Proceedings of the Institute of Acoustics

Low-noise friction courses containing treated and un-treated crumb rubber to mitigate tire/road noise in urban contexts

Filippo Giammaria Praticò¹, University Mediterranea of Reggio Calabria, Reggio Calabria, Italy

Rosario Fedele², University Mediterranea of Reggio Calabria, Reggio Calabria, Italy

ABSTRACT

Tire/road interaction is one of the main causes of traffic noise. This generates health, social, and environmental issues. Bituminous mixtures containing crumb rubber, CR, and with low-nominal maximum aggregate size, NMAS, can be used to mitigate the aforementioned issues in both the short and long period. The main objective of the study presented in this paper is to investigate the variation of volumetric, surface, mechanical, and acoustical properties of friction courses due to the presence of treated and un-treated CR. Low-noise mixtures were designed during the ongoing project “E-VIA” (LIFE18 ENV/IT/000201) and were used to pave a street in Florence. In the laboratory, samples were created using the Superpave Gyratory Compactor (AASHTO T-312, UNI EN 12697-31). Specimens with NMAS=6 mm and bitumen in the range 6-7% were used as a reference. Other two sets of specimens were created adding treated and un-treated CR (dry method). Results show how the different composition affects the properties and performance of the mixtures under investigation. Future studies will include the comparison between the in-lab produced specimens (herein analyzed) and the cores extracted from the aforementioned street.

1. INTRODUCTION

For both traditional Internal Combustion Engine Vehicles, ICEVs, and Electric Vehicles, EVs, road/tire interaction is one of the main causes of traffic noise [1,2]. This generates health, social, and environmental issues [3–5] especially in urban contexts.

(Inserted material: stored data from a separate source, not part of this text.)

(** X15: [getTooltipState] never invents a tooltip: when it returns one for
    an info object, the object's type tag is "location" or "flow", and the
    tooltip sits at left = info.x, top = info.y. *)
Theorem tooltip_only_for_known_types
    (info : gmap string value) (tooltip : TooltipState) :
  getTooltipState (Obj info) = Normal (Some tooltip) →
  (info !! "type" = Some (Str "location") ∨ info !! "type" = Some (Str "flow")) ∧
  position tooltip = {| left := field info "x"; top := field info "y" |}.
Proof.
  intros Hget.
  destruct (info !! "type") as [type |] eqn:Htype;
    [| unfold getTooltipState in Hget; cbn in Hget; rewrite Htype in Hget;
       discriminate Hget].
  destruct type as [| | b | x | s | l | o];
    try (unfold getTooltipState in Hget; cbn in Hget; rewrite Htype in Hget;
         discriminate Hget).
  destruct (String.eqb_spec s "location") as [-> | Hlocation].
  - split; [left; reflexivity |].
    rewrite (tooltip_location_run info Htype) in Hget.
    destruct (get (field info "totals") "incomingCount"); [| discriminate Hget].
    cbn in Hget.
    destruct (get (field info "totals") "outgoingCount"); [| discriminate Hget].
    cbn in Hget.
    destruct (get (field info "totals") "internalCount"); [| discriminate Hget].
    cbn in Hget. injection Hget as <-. reflexivity.
  - destruct (String.eqb_spec s "flow") as [-> | Hflow].
    + split; [right; reflexivity |].
      rewrite (tooltip_flow_run info Htype) in Hget.
      destruct (get (field info "origin") "id"); [| discriminate Hget].
      cbn in Hget.
      destruct (get (field info "dest") "id"); [| discriminate Hget].
      cbn in Hget. injection Hget as <-. reflexivity.
    + exfalso. unfold getTooltipState in Hget. cbn in Hget. rewrite Htype in Hget.
      cbn in Hget. unfold PickingType.LOCATION, PickingType.FLOW in Hget.
      destruct (String.eqb_spec s "location"); [contradiction |].
      destruct (String.eqb_spec s "flow"); [contradiction |].
      discriminate Hget.
Qed.

Lemma tooltip_only_for_known_types_witness :
  ∃ tooltip,
    getTooltipState (Obj Scenario.flowInfo) = Normal (Some tooltip) ∧
    position tooltip = {| left := Num 3; top := Num 4 |}.
Proof.
  eexists. split; [reflexivity |].
  exact (proj2 (tooltip_only_for_known_types Scenario.flowInfo _ eq_refl)).
Defined.

(** * Properties of the example application's component *)

Import AppComponent.

(** One render with a view state: the tooltip elements are those of the
    tooltip cell. *)
Lemma App_tooltipElements
    (token : value) (config : gmap string value) (h : Hooks) :
  truthy (viewState h) = true →
  ∃ r,
    App token config h = Some r ∧
    tooltipElements r =
      match tooltip h with
      | Some t =>
          [ ({[ "left" := left (position t); "top" := top (position t) ]},
             [Content (content t)]) ]
      | None => []
      end ∧
    deckLayers r = layers config h ∧
    mapStyles r = [MAPBOX_STYLE_LIGHT].
Proof.
  intros Hview. unfold App. rewrite Hview. cbn [negb].
  eexists. split; [reflexivity |].
  destruct (truthy (option_of config "darkMode")), (tooltip h);
    cbn; rewrite ?app_nil_r; repeat split.
Qed.

(** X16: a hover over a flow puts its tooltip on the screen: the handler
    returns normally, keeps view state and data, and the next render has
    one tooltip element, at left = info.x, top = info.y, with the origin id,
    the destination id and the count. *)
Theorem hover_over_a_flow_shows_its_tooltip
    (token : value) (config : gmap string value) (h : Hooks)
    (info origin dest : gmap string value) :
  info !! "type" = Some (Str "flow") →
  info !! "origin" = Some (Obj origin) →
  info !! "dest" = Some (Obj dest) →
  truthy (viewState h) = true →
  ∃ h' r,
    onHoverHandler (Obj info) h = (Normal tt, h') ∧
    viewState h' = viewState h ∧ data h' = data h ∧
    App token config h' = Some r ∧
    tooltipElements r =
      [ ({[ "left" := field info "x"; "top" := field info "y" ]},
         [ Content (Fragment
             [ Element "div"
                 [Expr (field origin "id"); Text " → "; Expr (field dest "id")];
               Element "div" [Expr (field info "count")] ]) ]) ].
Proof.
  intros Htype Horigin Hdest Hview.
  set (shown := {|
    position := {| left := field info "x"; top := field info "y" |};
    content :=
      Fragment
        [ Element "div"
            [Expr (field origin "id"); Text " → "; Expr (field dest "id")];
          Element "div" [Expr (field info "count")] ] |}).
  assert (Hget : getTooltipState (Obj info) = Normal (Some shown)).
  { rewrite (tooltip_flow_run info Htype). unfold field.
    rewrite Horigin, Hdest. reflexivity. }
  unfold onHoverHandler. rewrite Hget.
  destruct (App_tooltipElements token config (setTooltip (Some shown) h) Hview)
    as (r & Hrender & Htips & _).
  exists (setTooltip (Some shown) h), r.
  split; [reflexivity |]. split; [reflexivity |]. split; [reflexivity |].
  split; [exact Hrender | exact Htips].
Qed.

Lemma hover_over_a_flow_shows_its_tooltip_witness :
  ∃ h' r,
    onHoverHandler (Obj Scenario.flowInfo) (mkHooks (Obj ∅) Undefined None)
      = (Normal tt, h') ∧
    App (Str "token") ∅ h' = Some r ∧
    tooltipElements r =
      [ ({[ "left" := Num 3; "top" := Num 4 ]},
         [ Content (Fragment
             [ Element "div" [Expr (Str "A"); Text " → "; Expr (Str "B")];
               Element "div" [Expr (Num 10)] ]) ]) ].
Proof.
  destruct (hover_over_a_flow_shows_its_tooltip (Str "token") ∅
              (mkHooks (Obj ∅) Undefined None) Scenario.flowInfo
              {[ "id" := Str "A" ]} {[ "id" := Str "B" ]}
              eq_refl eq_refl eq_refl eq_refl)
    as (h' & r & Hrun & _ & _ & Hrender & Htips).
  exists h', r. split; [exact Hrun |]. split; [exact Hrender | exact Htips].
Defined.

Over the past decades, several studies about process-, technology-, and mixture-related studies were carried out, dealing with Crumb Rubber (CR) and its effect on the performance of construction materials (especially asphalt concretes, cf. [6–11]):

• From a chemical point of view studied focused on optimal CR percentage, CR-bitumen mixing time, binder viscosity and mixture swelling.
• From a mechanical and functional point of view, studies focused on the effect of CR on the expected life of ACs (i.e., temperature and water sensitivity, permanent deformation, fatigue resistance, and ageing), on friction, on surface micro- and macro-texture, on elastic modulus, and Frequency Response Functions, FRFs, such as dynamic stiffness and mechanical impedance.
• From a production point of view, studies focused on the differences between the two main production technologies, i.e. the dry and the wet process, and the improvement of these methods, including storage stability.

The on-going project LIFE E-VIA (start: 2019; end: 2023; LIFE18 ENV/IT/000201) [12–15] aims at finding and implementing possible solutions to the problems mentioned above. It aims at using asphalt concrete mixtures containing CR to increase the sustainability of transportation infrastructures (i.e., reducing Life Cycle Cost with respect to actual best practices), and at reducing urban traffic noise produced by both ICEVs and EVs. In more detail, the expected reduction of the traffic noise level was quantified in terms of 1) Noise level measured applying the Close Proximity method at 50kph (i.e., LCPX,50) that should be below 87 dB(A) for the road containing CR (called “optimized track”) and below 90 dB(A) for that without CR (called “reference track”). 2) Noise reduction at the source in comparison with the common old existing pavements (old dense asphalt concrete, DAC, mixtures) of at least 3 to 4 dB(A), which is higher than the gain deriving from having a common new dense-graded pavement (at least 2 dB(A)). 3) L_den and L_night (cf. 2002/49/CE) reduction of at least 5 dB(A) at receivers living at road side. To this end, more than 150 asphalt concrete mixtures were taken into account (cf. deliverable A.2 of the E-VIA project [15]), and an asphalt concrete mixture with Nominal Maximum Aggregate of 6 mm (AC6) was selected as the best potential low-noise mixture. It is expected an A-weighted noise level (close proximity method, CPX) lower of about 3-4 dB(A) in comparison to other traditional semi-dense and dense mixtures [15,16]).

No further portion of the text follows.